The corporate governance bodies of AddLife is the General Meeting, the Board of Directors, the CEO and the auditors. The shareholders elect at the Annual General Meeting a Board of Directors and its Chairman. The Board of Directors appoints a CEO and a deputy CEO. The auditors shall on behalf of the General Meeting audit the accounts as well as the Board of Directors and CEO management during the financial year.
AddLife is a Swedish public limited company governed by Swedish law, primarily by the Swedish Companies Act. The Company’s shares are listed on Nasdaq Stockholm from March 16, 2016, and the Company does also comply with Nasdaq Stockholm’s Rule Book for Issuers and the Code.
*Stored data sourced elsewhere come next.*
(* ===== verification/NetworkInvariant.v ===== *)
(** * The session is well formed, whatever the server sends

    A type invariant of [NetworkClient]: the integers of the session are in the
    range of their C++ types, the session identifier has sixteen bytes and every
    prepared statement of the table is valid. Each request preserves it, on
    every stream, with reads and writes failing anywhere. *)

From S2P Require Import Prelude.
From S2P Require Import Sqlstate.
From S2P Require Import Wire.
From S2P Require Import WireBuild.
From S2P Require Import WireParse.
From S2P Require Import ErrorContext.
From S2P Require Import Transport.
From S2P Require Import NetworkConfig.
From S2P Require Import NetworkClient.

Record wf_client (c : NetworkClient) : Prop := {
  wf_next_sequence : in_u32 (next_sequence_ c);
  wf_last_query : in_u32 (last_query_sequence_ c);
  wf_session_id : length (session_id_ c) = 16%nat;
  wf_txn : in_u64 (current_txn_id_ c);
  wf_next_id : in_u32 (next_id c);
  wf_statements : map_Forall (λ id stmt, in_u32 id ∧ valid_ stmt = true) (prepared_statements_ c)
}.

(** [keeps m Q]: [m] preserves the invariant, and its result satisfies [Q]. *)
Definition keeps {A} (m : M A) (Q : A → Prop) : Prop := ∀ c ctx, wf_client c →
  match m c ctx with Done a c' _ => wf_client c' ∧ Q a | _ => True end.

Definition keeps_all {A} (m : M A) : Prop := keeps m (λ _, True).

Create HintDb keeps.

Lemma keeps_weaken {A} (m : M A) (Q R : A → Prop) : keeps m Q → (∀ a, Q a → R a) → keeps m R.
Proof.
  intros H HQ c ctx Hc. specialize (H c ctx Hc). destruct (m c ctx); [|done..]. naive_solver.
Qed.

Lemma keeps_any {A} (m : M A) Q : keeps m Q → keeps_all m.
Proof. intros H. by apply (keeps_weaken m Q). Qed.

Lemma keeps_bind {A B} (m : M A) (f : A → M B) Q R :
  keeps m Q → (∀ a, Q a → keeps (f a) R) → keeps (m ≫= f) R.
Proof.
  intros Hm Hf c ctx Hc. unfold mbind, M_bind. specialize (Hm c ctx Hc).
  destruct (m c ctx) as [a c' ctx'| |]; [|done..]. destruct Hm as [Hc' Ha]. by apply Hf.
Qed.

Lemma keeps_bind_all {A B} (m : M A) (f : A → M B) R :
  keeps_all m → (∀ a, keeps (f a) R) → keeps (m ≫= f) R.
Proof. intros Hm Hf. apply (keeps_bind m f (λ _, True)); auto. Qed.

Lemma keeps_seq {A B} (m : M A) (f : A → M B) :
  keeps_all m → (∀ a, keeps_all (f a)) → keeps_all (m ≫= f).
Proof. apply keeps_bind_all. Qed.

Lemma keeps_ret {A} (a : A) (Q : A → Prop) : Q a → keeps (mret a) Q.
Proof. intros Ha c ctx Hc. done. Qed.

Lemma keeps_read {A} (m : M A) (Q : A → Prop) :
  (∀ c ctx, wf_client c → match m c ctx with Done a c' _ => c' = c ∧ Q a | _ => True end) → keeps m Q.
Proof.
  intros H c ctx Hc. specialize (H c ctx Hc). destruct (m c ctx); [|done..]. by destruct H as [-> H].
Qed.

Lemma keeps_parse {A} (p : option bytes → outcome (A * option bytes)) (Q : A → Prop) :
  (∀ m a m', p m = Ret (a, m') → Q a) → keeps (parse p) Q.
Proof.
  intros H. apply keeps_read. intros c ctx _. unfold parse, parse_with.
  destruct (p _) as [[a m]|] eqn:E; [|done]. cbn [mbind outcome_bind]. by apply H in E.
Qed.

Lemma keeps_parse_all {A} (p : option bytes → outcome (A * option bytes)) : keeps_all (parse p).
Proof. by apply keeps_parse. Qed.

Lemma keeps_get {A} (f : NetworkClient → A) (Q : A → Prop) : (∀ c, wf_client c → Q (f c)) → keeps (get f) Q.
Proof. intros H. apply keeps_read. intros c ctx Hc. split; [done|by apply H]. Qed.

Lemma keeps_get_all {A} (f : NetworkClient → A) : keeps_all (get f).
Proof. by apply keeps_get. Qed.

Lemma keeps_modify f : (∀ c, wf_client c → wf_client (f c)) → keeps_all (modify f).
Proof. intros H c ctx Hc. split; [by apply H|done]. Qed.

Lemma keeps_set_error f : keeps_all (set_error f).
Proof. by apply keeps_read. Qed.

Lemma keeps_fail st msg (Q : Status → Prop) : Q st → keeps (fail st msg) Q.
Proof. intros H. by apply keeps_read. Qed.

Lemma keeps_lift {A} (o : outcome A) : keeps_all (lift o).
Proof. apply keeps_read. intros c ctx _. unfold lift. by destruct o. Qed.

Lemma keeps_local {A} (m : M A) Q : keeps m Q → keeps (with_local_context m) Q.
Proof.
  intros H c ctx Hc. unfold with_local_context. specialize (H c (Some fresh_context) Hc).
  by destruct (m c (Some fresh_context)).
Qed.

Lemma keeps_local_all {A} (m : M A) : keeps_all m → keeps_all (with_local_context m).
Proof. apply keeps_local. Qed.

Lemma keeps_fuel {A} (Q : A → Prop) : keeps out_of_fuel Q.
Proof. by intros c ctx Hc. Qed.

Lemma keeps_fuel_all {A} : keeps_all (out_of_fuel (A := A)).
Proof. by intros c ctx Hc. Qed.

Lemma keeps_receive : keeps_all receive.
Proof.
  intros c ctx Hc. unfold receive. destruct (receiveMessage _ _ _) as [[[[st m] ctx'] w]|]; [|done].
  split; [|done]. destruct Hc. by split.
Qed.

Lemma keeps_sendMessage t p f z : keeps (sendMessage t p f z) (λ r, in_u32 r.2).
Proof.
  intros c ctx [Hn Hl Hs Ht Hi Hm]. unfold sendMessage. destruct (live c); cbn [negb]; [|done].
  destruct z; (destruct (write_message _ _ _) as [[[st ctx'] w]|]; [|done]); (split; [split; try done|done]).
  apply Z.mod_pos_bound. lia.
Qed.

Lemma keeps_sendMessage_all t p f z : keeps_all (sendMessage t p f z).
Proof. eapply keeps_any, keeps_sendMessage. Qed.

#[export] Hint Resolve keeps_parse_all keeps_get_all keeps_set_error keeps_lift keeps_receive
  keeps_sendMessage_all keeps_fuel_all : keeps.

(** Walk through a request whose result does not matter. *)
Ltac keeps :=
  unfold checked; try match goal with |- keeps ?m (λ _, True) => change (keeps_all m) end;
  repeat first
    [ match goal with |- ∀ _, _ => intro end
    | solve [ eauto with keeps ]
    | match goal with
      | |- keeps_all (match ?x with _ => _ end) => destruct x
      | |- keeps_all (mret _) => by apply keeps_ret
      | |- keeps_all (fail _ _) => by apply keeps_fail
      | |- keeps_all (with_local_context _) => apply keeps_local_all
      | |- keeps_all (_ ≫= _) => apply keeps_seq
      end ].

(** ** Asynchronous messages *)

Lemma note_parameter_keeps n v c : wf_client c → wf_client (note_parameter n v c).
Proof.
  intros [Hn Hl Hs Ht Hi Hm]. unfold note_parameter. case_bool_decide.
  - destruct (Nat.eqb_spec (length (parseUuidHex v)) 16); by split.
  - case_bool_decide; split; try done. cbn [current_txn_id_ set_field].
    destruct (strtoull v) as [[[w o] r]|] eqn:E; [by apply strtoull_range in E|done].
Qed.

Lemma keeps_handleAsyncMessage msg : keeps_all (handleAsyncMessage msg).
Proof.
  unfold handleAsyncMessage. keeps; apply keeps_modify; intros; [by apply note_parameter_keeps|..];
    match goal with H : wf_client _ |- _ => by destruct H end.
Qed.

Lemma keeps_absorbed msg : keeps_all (absorbed msg).
Proof. unfold absorbed. apply keeps_seq; [apply keeps_handleAsyncMessage|]. keeps. Qed.

Lemma parse_ready_range payload b x e m r m' :
  in_u64 x → parseReady payload b x e m = Ret (r, m') → in_u64 r.1.2.
Proof.
  intros Hx. unfold parseReady. destruct (Z.ltb_spec (blen payload) 20); [by intros [= <- <-]|].
  destruct (load_defined payload 0) as (s & ->); [lia|]. cbn [mbind outcome_bind].
  destruct (readU64_ok payload 4) as (t & -> & Ht); [lia..|]. cbn [mbind outcome_bind].
  destruct (readU64_ok payload 12) as (e' & -> & _); [lia..|]. cbn [mbind outcome_bind].
  by intros [= <- <-].
Qed.

Lemma keeps_ready b : keeps_all (parseReadyAndTrackTransaction b).
Proof.
  unfold parseReadyAndTrackTransaction. eapply keeps_bind.
  - apply keeps_parse. intros m a m' E. apply (parse_ready_range b Byte.x00 0 0 m a m'); [done|exact E].
  - intros [[[st s] txn] e] Htxn. keeps. apply keeps_modify. intros c [Hn Hl Hs Ht Hi Hm]. by split.
Qed.

Lemma keeps_end_query : keeps_all end_query.
Proof. apply keeps_modify. intros c [Hn Hl Hs Ht Hi Hm]. by split. Qed.

#[export] Hint Resolve keeps_absorbed keeps_ready keeps_end_query : keeps.

(** ** Error replies: never reported as success *)

Lemma mapped_status_error s m : mapped_status s m ≠ OK.
Proof. unfold mapped_status. repeat (case_match; try done). Qed.

Lemma keeps_mapProtocolError msg : keeps (mapProtocolError msg) (λ st, st ≠ OK).
Proof.
  unfold mapProtocolError. apply keeps_bind_all; [keeps|]. intros [st f]. unfold checked.
  case_bool_decide; [|by apply keeps_ret].
  apply keeps_bind_all; [keeps|]. intros []. apply keeps_ret, mapped_status_error.
Qed.

Lemma keeps_error_drain n mapped : mapped ≠ OK → keeps (error_drain_loop n mapped) (λ st, st ≠ OK).
Proof.
  intros Hm. induction n as [|n IH]; [apply keeps_fuel|]. cbn [error_drain_loop].
  apply keeps_bind_all; [keeps|]. intros [st msg]. case_bool_decide.
  { apply keeps_bind_all; [keeps|]. intros. by apply keeps_ret. }
  apply keeps_bind_all; [keeps|]. intros []; [done|]. case_match; [done|]. case_match; [|done].
  apply keeps_bind_all; [keeps|]. intros rs. apply keeps_bind_all; [keeps|]. intros [].
  apply keeps_ret. by case_bool_decide.
Qed.

Lemma keeps_handleErrorResponse n msg : keeps (handleErrorResponse n msg) (λ st, st ≠ OK).
Proof. unfold handleErrorResponse. eapply keeps_bind; [apply keeps_mapProtocolError|]. apply keeps_error_drain. Qed.

Lemma keeps_handleErrorResponse_all n msg : keeps_all (handleErrorResponse n msg).
Proof. eapply keeps_any, keeps_handleErrorResponse. Qed.

#[export] Hint Resolve keeps_handleErrorResponse_all : keeps.

(** ** The loops *)

Lemma keeps_drain_loop n : ∀ tag rows last, keeps_all (drain_loop n tag rows last).
Proof. induction n as [|n IH]; intros; cbn [drain_loop]; keeps. Qed.

Lemma keeps_drainUntilReady n : keeps_all (drainUntilReady n).
Proof. unfold drainUntilReady. apply keeps_seq; [apply keeps_drain_loop|]. keeps. Qed.

Lemma keeps_send t p : keeps_all (send t p).
Proof. unfold send. keeps. Qed.

#[export] Hint Resolve keeps_drainUntilReady keeps_send : keeps.

Lemma keeps_result_loop n : ∀ k cols r, keeps_all (result_loop n k cols r).
Proof. induction n as [|n IH]; intros; cbn [result_loop]; keeps. Qed.

Lemma keeps_ping_loop n : keeps_all (ping_loop n).
Proof. induction n as [|n IH]; cbn [ping_loop]; keeps. Qed.

Lemma keeps_prepare_loop n : ∀ stmt,
  keeps (prepare_loop n stmt) (λ r, r.1 = OK → valid_ r.2 = true).
Proof.
  induction n as [|n IH]; intros stmt; [apply keeps_fuel|]. cbn [prepare_loop].
  apply keeps_bind_all; [keeps|]. intros [st msg]. case_bool_decide; [by apply keeps_ret|].
  apply keeps_bind_all; [keeps|]. intros []; [done|]. case_match.
  { apply keeps_bind_all; [keeps|]. intros [st' types]. case_bool_decide; [done|]. by apply keeps_ret. }
  case_match.
  { eapply keeps_bind; [apply keeps_handleErrorResponse|]. intros st' Hst. by apply keeps_ret. }
  case_match; [|done].
  apply keeps_bind_all; [keeps|]. intros st'. apply keeps_ret. cbn [fst snd]. intros ->. done.
Qed.

Lemma keeps_prepare n now sql : keeps (prepare n now sql) (λ r, r.1 = OK → valid_ r.2 = true).
Proof.
  unfold prepare.
  repeat (apply keeps_bind_all; [solve [keeps]|]; intros; try (case_bool_decide; [by apply keeps_ret|])).
  apply keeps_prepare_loop.
Qed.

Lemma keeps_start_query t p : keeps_all (start_query t p).
Proof.
  unfold start_query. eapply keeps_bind; [apply keeps_sendMessage|]. intros [st seq] Hseq. keeps.
  apply keeps_modify. intros c [Hn Hl Hs Ht Hi Hm]. by split.
Qed.

#[export] Hint Resolve keeps_result_loop keeps_ping_loop keeps_start_query : keeps.

Lemma keeps_request n t p : keeps_all (request n t p).
Proof. unfold request. keeps. Qed.

Lemma keeps_bind_and_execute s ps m : keeps_all (bind_and_execute s ps m).
Proof. unfold bind_and_execute. keeps. Qed.

#[export] Hint Resolve keeps_request keeps_bind_and_execute : keeps.

Lemma keeps_fail_with_state st msg state : keeps_all (fail_with_state st msg state).
Proof. unfold fail_with_state. keeps. Qed.

Lemma keeps_beginTransaction n o : keeps_all (beginTransaction n o).
Proof.
  unfold beginTransaction. apply keeps_seq; [keeps|]. intros b. apply keeps_seq; [keeps|]. intros txn.
  destruct b.
  - destruct (txn =? 0); [destruct (canAdoptFreshNativeBoundary o)|];
      [by apply keeps_ret|apply keeps_fail_with_state..].
  - destruct (begin_flags o). apply keeps_request.
Qed.

(** C12: every request preserves the session's well-formedness whatever the server
    sends and whichever read or write fails; in particular every statement of
    the table is one the server has described and declared ready. *)
Theorem session_invariant n :
  (∀ sql, keeps_all (executeQuery n sql)) ∧
  (∀ now sql, keeps_all (prepareServerStatement n now sql)) ∧
  (∀ stmt, keeps_all (executePrepared n stmt)) ∧
  (∀ id ps m, keeps_all (executeServerStatement n id ps m)) ∧
  (∀ id, keeps_all (closeServerStatement n id)) ∧
  (∀ h b ps, keeps_all (executeSblr n h b ps)) ∧
  keeps_all (attachList n) ∧
  (∀ t p, keeps_all (request n t p)) ∧
  (∀ o, keeps_all (beginTransaction n o)) ∧
  keeps_all (ping n) ∧
  keeps_all sendQueryCancel ∧
  keeps_all drainNotifications ∧
  (∀ c, wf_client c → wf_client (disconnect c)).
Proof.
  split_and!; intros.
  - unfold executeQuery, no_reply. keeps.
  - unfold prepareServerStatement. eapply keeps_bind; [apply keeps_prepare|]. intros [st stmt] Hst.
    case_bool_decide as E; [by apply keeps_ret|].
    eapply keeps_bind; [apply keeps_get, wf_next_id|]. intros id Hid.
    apply keeps_bind_all; [|intros; by apply keeps_ret].
    apply keeps_modify. intros c [Hn Hl Hs Ht Hi Hm]. split; try done.
    + apply Z.mod_pos_bound. lia.
    + cbn. apply map_Forall_insert_2; [|done]. split; [done|by apply Hst].
  - unfold executePrepared, no_reply. keeps.
  - unfold executeServerStatement. keeps.
  - unfold closeServerStatement. keeps. apply keeps_modify. intros c [Hn Hl Hs Ht Hi Hm]. split; try done.
    by apply map_Forall_delete.
  - unfold executeSblr, no_reply. keeps.
  - unfold attachList, no_reply. keeps.
  - keeps.
  - apply keeps_beginTransaction.
  - unfold ping. keeps.
  - unfold sendQueryCancel. apply keeps_seq; [keeps|]. intros []; cbn [negb]; [|by apply keeps_fail].
    apply keeps_seq; [keeps|]. intros seq. case_match; [by apply keeps_fail|].
    apply keeps_seq; [keeps|]. intros payload. apply keeps_seq; [apply keeps_sendMessage_all|].
    intros [st n']. by apply keeps_ret.
  - unfold drainNotifications. keeps. apply keeps_modify. intros c [Hn Hl Hs Ht Hi Hm]. by split.
  - destruct H as [Hn Hl Hs Ht Hi Hm]. split; try done.
Qed.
The Code applies to all Swedish companies whose shares are listed on a regulated market in Sweden. The Code is part of the self-regulation by the Swedish business community and is based on the principle of “comply or explain”. This means that companies are not obliged to apply every rule in the Code, but are allowed the freedom to choose alternative solutions provided that the reasons for any deviation is explained.
In addition to legislation, regulations and recommendations, the basis for the governance of the Company’s operations are the Articles of Association. The Articles of Association state, inter alia, the seat of the Board of Directors, the business orientation, limits for share capital and number of shares, as well as the conditions for participation at General Meetings.
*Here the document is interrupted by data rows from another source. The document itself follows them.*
(* ===== verification/ConnectSpec.v ===== *)
(** * Connecting: the outcome of [connect]

    The manager's frames are read back and an accepting manager lets the client
    through; a connection attempt ends, leaves no session behind when it fails
    after the transport was up, and keeps transport and front door consistent;
    the schema statement reads back as the schemas that were asked for. *)

From S2P Require Import Prelude.
From S2P Require Import Sqlstate.
From S2P Require Import Wire.
From S2P Require Import Scram.
From S2P Require Import WireBuild.
From S2P Require Import WireParse.
From S2P Require Import WireServer.
From S2P Require Import Identifiers.
From S2P Require Import ErrorContext.
From S2P Require Import Transport.
From S2P Require Import NetworkConfig.
From S2P Require Import NetworkClient.
From S2P Require Import NetworkClientSpec.
From S2P Require Import NetworkProgress.
From S2P Require Import Handshake.

(** ** The manager's frames *)

Lemma read_exact_done size bs c ctx :
  stream (incoming (wire c)) bs → 0 <= size <= blen bs →
  ∃ inc, stream inc (drop (Z.to_nat size) bs) ∧
    read_exact size c ctx = Done (OK, take (Z.to_nat size) bs) (arrived inc c) ctx.
Proof.
  intros Hs Hsize. destruct (readExact_stream size bs ctx (wire c) Hs Hsize) as (inc & E & Hs').
  exists inc. split; [done|]. unfold read_exact. by rewrite E.
Qed.

Lemma field_at_app (n : nat) p v r : 0 <= v < 256 ^ Z.of_nat n →
  field_at n (length p) (p ++ le_bytes n v ++ r) = v.
Proof.
  intros Hv. unfold field_at. rewrite drop_app_length.
  rewrite <-(length_le_bytes n v) at 1. rewrite take_app_length, le_val_le_bytes. by apply Z.mod_small.
Qed.

Definition frame_header (t : byte) (len : Z) : bytes :=
  appendU32 kManagerProtocolMagic ++ appendU16 kManagerProtocolVersion ++ [t; Byte.x00] ++ appendU32 len.

Lemma manager_frame_split t p : manager_frame t p = frame_header t (blen p) ++ p.
Proof. unfold manager_frame, frame_header. by rewrite <-!app_assoc. Qed.

Lemma frame_header_fields t len : 0 <= len <= kManagerMaxPayloadSize →
  length (frame_header t len) = 12%nat ∧
  field_at 4 0 (frame_header t len) = kManagerProtocolMagic ∧
  field_at 2 4 (frame_header t len) = kManagerProtocolVersion ∧
  nth 6 (frame_header t len) Byte.x00 = t ∧ field_at 4 8 (frame_header t len) = len.
Proof.
  intros Hlen. unfold kManagerMaxPayloadSize in Hlen. split_and!; [done..|].
  unfold frame_header. rewrite !(app_assoc _ _ (appendU32 len)), <-(app_nil_r (_ ++ appendU32 len)), <-app_assoc.
  apply (field_at_app 4 (appendU32 kManagerProtocolMagic ++ appendU16 kManagerProtocolVersion ++ [t; Byte.x00])).
  change (256 ^ Z.of_nat 4) with (2 ^ 32). lia.
Qed.

(** A manager's frame is received as it was sent. *)
Lemma receive_manager_frame t p rest c ctx :
  blen p <= kManagerMaxPayloadSize → stream (incoming (wire c)) (manager_frame t p ++ rest) →
  ∃ inc, stream inc rest ∧ receiveManagerFrame c ctx = Done (OK, t, p) (arrived inc c) ctx.
Proof.
  intros Hp Hs. rewrite manager_frame_split, <-app_assoc in Hs.
  destruct (frame_header_fields t (blen p)) as (H12 & Hm & Hv & Ht & Hl); [lia|].
  destruct (read_exact_done kManagerHeaderSize _ c ctx Hs) as (inc & Hs1 & E1).
  { rewrite length_app, H12. unfold kManagerHeaderSize. lia. }
  change (Z.to_nat kManagerHeaderSize) with 12%nat in *. rewrite <-H12 in Hs1, E1.
  rewrite take_app_length in E1. rewrite drop_app_length in Hs1.
  unfold receiveManagerFrame. rewrite (bind_done _ _ _ _ _ _ _ E1).
  rewrite bool_decide_eq_false_2 by (by intros []). rewrite Hm, Hv, Ht, Hl, !Z.eqb_refl. cbn [negb].
  guard_off. destruct (Z.eqb_spec (blen p) 0) as [H0|H0].
  - exists inc. destruct p; [done|cbn in H0; lia].
  - destruct (read_exact_done (blen p) (p ++ rest) (arrived inc c) ctx Hs1) as (inc2 & Hs2 & E2).
    { rewrite length_app. lia. }
    exists inc2. rewrite Nat2Z.id in *. rewrite drop_app_length in Hs2. split; [done|].
    rewrite take_app_length in E2. by rewrite (bind_done _ _ _ _ _ _ _ E2).
Qed.

(** The session that has sent a frame to the manager. *)
Definition framed (t : byte) (p : bytes) (c : NetworkClient) : NetworkClient :=
  c <| wire := wire c <| outgoing := outgoing (wire c) ++ manager_frame t p |> |>.

Definition can_frame (c : NetworkClient) : Prop := live c = true ∧ write_faults (wire c) = [].

Lemma manager_exchange_done t p t' p' rest c ctx :
  can_frame c → blen p' <= kManagerMaxPayloadSize →
  stream (incoming (wire c)) (manager_frame t' p' ++ rest) →
  ∃ inc, stream inc rest ∧ can_frame (arrived inc (framed t p c)) ∧
    manager_exchange t p c ctx = Done (OK, t', p') (arrived inc (framed t p c)) ctx.
Proof.
  intros [Hl Hf] Hp Hs. destruct (receive_manager_frame t' p' rest (framed t p c) ctx Hp Hs) as (inc & Hr & E).
  exists inc. split; [done|]. split; [by split|]. unfold manager_exchange.
  rewrite (bind_done _ _ _ _ OK (framed t p c) ctx).
  - rewrite bool_decide_eq_false_2 by (by intros []). exact E.
  - unfold sendManagerFrame, write_all. by rewrite Hl, Hf.
Qed.

(** The answers of a manager that lets the client in. *)
Record manager_script := mkManager {
  m_hello : bytes;
  m_challenge : option bytes;
  m_auth : bytes;
  m_connect : bytes
}.

Definition wf_manager (m : manager_script) : Prop :=
  blen (m_hello m) <= kManagerMaxPayloadSize ∧
  match m_challenge m with Some p => blen p <= kManagerMaxPayloadSize | None => True end ∧
  261 <= blen (m_auth m) <= kManagerMaxPayloadSize ∧ head (m_auth m) = Some Byte.x00 ∧
  connect_err_offset <= blen (m_connect m) <= kManagerMaxPayloadSize ∧ head (m_connect m) = Some Byte.x00.

Definition encode_manager (m : manager_script) : bytes :=
  manager_frame kMsgStatusResponse (m_hello m) ++
  match m_challenge m with Some p => manager_frame kMsgAuthChallenge p | None => [] end ++
  manager_frame kMsgAuthResponse (m_auth m) ++ manager_frame kMsgConnectResponse (m_connect m).

(** What the client sends: the token is sent again only to a challenge. *)
Definition auth_requests (config : NetworkClientConfig) (m : manager_script) : bytes :=
  manager_frame kMsgMcpHello (hello_payload config) ++
  manager_frame kMsgMcpAuthStart (auth_start config) ++
  match m_challenge m with
  | Some _ => manager_frame kMsgMcpAuthContinue (appendLengthPrefixedString (manager_auth_token config))
  | None => []
  end.

Lemma framed_outgoing inc t p c :
  outgoing (wire (arrived inc (framed t p c))) = outgoing (wire c) ++ manager_frame t p.
Proof. done. Qed.

Lemma parse_auth_accepted p c ctx : 261 <= blen p → head p = Some Byte.x00 →
  parseAuthResponseStatus p c ctx = Done (OK, []) c ctx.
Proof. intros Hp Hh. unfold parseAuthResponseStatus. guard_off. by rewrite bool_decide_eq_true_2. Qed.

(** The first half, up to the answer that decides the authentication. *)
Lemma manager_auth_answers m c ctx rest :
  can_frame c → wf_manager m → stream (incoming (wire c)) (encode_manager m ++ rest) →
  manager_auth_token (config_ c) ≠ [] →
  ∃ c', can_frame c' ∧ config_ c' = config_ c ∧
    stream (incoming (wire c')) (manager_frame kMsgConnectResponse (m_connect m) ++ rest) ∧
    outgoing (wire c') = outgoing (wire c) ++ auth_requests (config_ c) m ∧
    ∀ random, performManagerConnect random c ctx = manager_open_database (config_ c) random c' ctx.
Proof.
  intros Hc (Hh & Hch & Ha & Ha0 & _) Hs Htok. unfold encode_manager in Hs. rewrite <-!app_assoc in Hs.
  destruct (manager_exchange_done kMsgMcpHello (hello_payload (config_ c)) _ _ _ c ctx Hc Hh Hs)
    as (inc1 & Hs1 & Hc1 & E1). set (c1 := arrived inc1 _) in *.
  destruct (m_challenge m) as [p|] eqn:Em.
  - rewrite <-app_assoc in Hs1 || idtac.
    destruct (manager_exchange_done kMsgMcpAuthStart (auth_start (config_ c)) _ _ _ c1 ctx Hc1 Hch Hs1)
      as (inc2 & Hs2 & Hc2 & E2). set (c2 := arrived inc2 _) in *.
    destruct (manager_exchange_done kMsgMcpAuthContinue
      (appendLengthPrefixedString (manager_auth_token (config_ c))) _ _ _ c2 ctx Hc2 (proj2 Ha) Hs2)
      as (inc3 & Hs3 & Hc3 & E3). set (c3 := arrived inc3 _) in *.
    exists c3. split; [done|]. split; [done|]. split; [done|]. split.
    { unfold auth_requests. rewrite Em. subst c3 c2 c1. rewrite !framed_outgoing. by rewrite <-!app_assoc. }
    intros random. unfold performManagerConnect. rewrite (bind_done _ _ _ _ (config_ c) c ctx) by done.
    rewrite bool_decide_eq_false_2 by done. rewrite (bind_done _ _ _ _ _ _ _ E1).
    rewrite !bool_decide_eq_false_2 by (by intros []). rewrite (bind_done _ _ _ _ _ _ _ E2).
    rewrite bool_decide_eq_false_2 by (by intros []). rewrite bool_decide_eq_true_2 by done.
    rewrite (bind_done _ _ _ _ _ _ _ E3). rewrite !bool_decide_eq_false_2 by (by intros []).
    rewrite (bind_done _ _ _ _ _ _ _ (parse_auth_accepted _ c3 ctx (proj1 Ha) Ha0)).
    by rewrite bool_decide_eq_false_2 by (by intros []).
  - cbn [app] in Hs1.
    destruct (manager_exchange_done kMsgMcpAuthStart (auth_start (config_ c)) _ _ _ c1 ctx Hc1 (proj2 Ha) Hs1)
      as (inc2 & Hs2 & Hc2 & E2). set (c2 := arrived inc2 _) in *.
    exists c2. split; [done|]. split; [done|]. split; [done|]. split.
    { unfold auth_requests. rewrite Em. subst c2 c1. rewrite !framed_outgoing. by rewrite app_nil_r, <-!app_assoc. }
    intros random. unfold performManagerConnect. rewrite (bind_done _ _ _ _ (config_ c) c ctx) by done.
    rewrite bool_decide_eq_false_2 by done. rewrite (bind_done _ _ _ _ _ _ _ E1).
    rewrite !bool_decide_eq_false_2 by (by intros []). rewrite (bind_done _ _ _ _ _ _ _ E2).
    rewrite bool_decide_eq_false_2 by (by intros []). rewrite (bool_decide_eq_false_2 (_ = kMsgAuthChallenge)) by done.
    rewrite (bind_done (mret (OK, kMsgAuthResponse, m_auth m)) _ c2 ctx (OK, kMsgAuthResponse, m_auth m) c2 ctx) by done.
    rewrite !bool_decide_eq_false_2 by (by intros []).
    rewrite (bind_done _ _ _ _ _ _ _ (parse_auth_accepted _ c2 ctx (proj1 Ha) Ha0)).
    by rewrite bool_decide_eq_false_2 by (by intros []).
Qed.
In this section, Corporate Governance, AddLife presents the work with corporate governance issues.
The Nomination Committee shall be composed of the Chairman of the Board of Directors and representatives for the five largest directly registered shareholders in terms of votes as of 30 September each year. The chairman of the Nomination Committee shall be appointed by the largest directly registered shareholder in terms of votes. If any of the five shareholders who have the right to appoint a representative gives up the right to appoint a member to the Nomination Committee, the sixth largest shareholder shall be offered the opportunity to appoint a member to the Nomination Committee, and so on. No more than four additional shareholders are required to be contacted.
The Nomination Committee shall propose the following to the General Meeting: chairman at the General Meeting, Board of Directors, chairman of the Board of Directors, auditor, remuneration to the Board of Directors (divided between the chairman and the other directors as well as remuneration for committee work), and remuneration to the auditor. The Nomination Committee’s proposals to the Annual General Meeting will be presented in the notice convening the General Meeting, as well as on the Company’s website. Remuneration shall not be paid to the members of the Nomination Committee. The Company shall pay any necessary expenses that the Nomination Committee may incur in its work.
The nomination committee is composed of Johan Sjö, (Chairman of the Board), Tom Hedelius, Håkan Roos (appointed by RoosGruppen AB), Martin Wallin (appointed by Lannebo Fonder), Monica Åsmyr (appointed by Swedbank Robur Fonder) and Johan Strandberg (appointed by SEB Investment Management).
You can reach the nomination committee through the Company Address.
The task of the Remuneration Committee is to prepare a proposal for guidelines for remuneration to senior executives. The proposal shall be addressed by the Board of Directors and subsequently presented to the Annual General Meeting. On the basis of the decision made by the Annual General Meeting, the Board of Directors resolves on the remuneration of the CEO.
The Board has appointed a Remuneration Committee consisting of Johan Sjö, chairman, and Håkan Roos
The Audit Committee shall monitor the Company’s financial reports, monitor the effectiveness of the Company’s internal control and risk management with respect to the financial reporting, to be kept informed on the audit of the annual report and financial statements of the Group, review and monitor the impartiality and independence of the auditor and assist with the preparation of the proposal of auditor to the General Meeting. The Board of Directors shall, in connection to the board meeting at which the Board adopts the annual financial statements, have a briefing with and receive reports from the Company’s external auditors.
The Board of Directors has appointed an Audit Committee consisting of all members of the Board of Directors. Eva Nilsagård is the appointed chairman of the Audit Committee.
No separate fee is paid for Committee work.
Remuneration to senior management
A fixed salary shall constitute the basis for the total remuneration. The salary shall be competitive and reflect the responsibility involved in the work. The fixed salary shall be reviewed on an annual basis.
Variable remuneration is primarily based on the Group’s growth in earnings, profitability and cash flow. The annual variable portion may be for a maximum of 40 percent of the fixed salary.
The Board of Directors will evaluate on an annual basis whether or not a long-term incentive scheme shall be proposed to the Annual General Meeting and, if such is the case, whether or not the proposed long-term incentive scheme shall include conveyance of shares in the Company.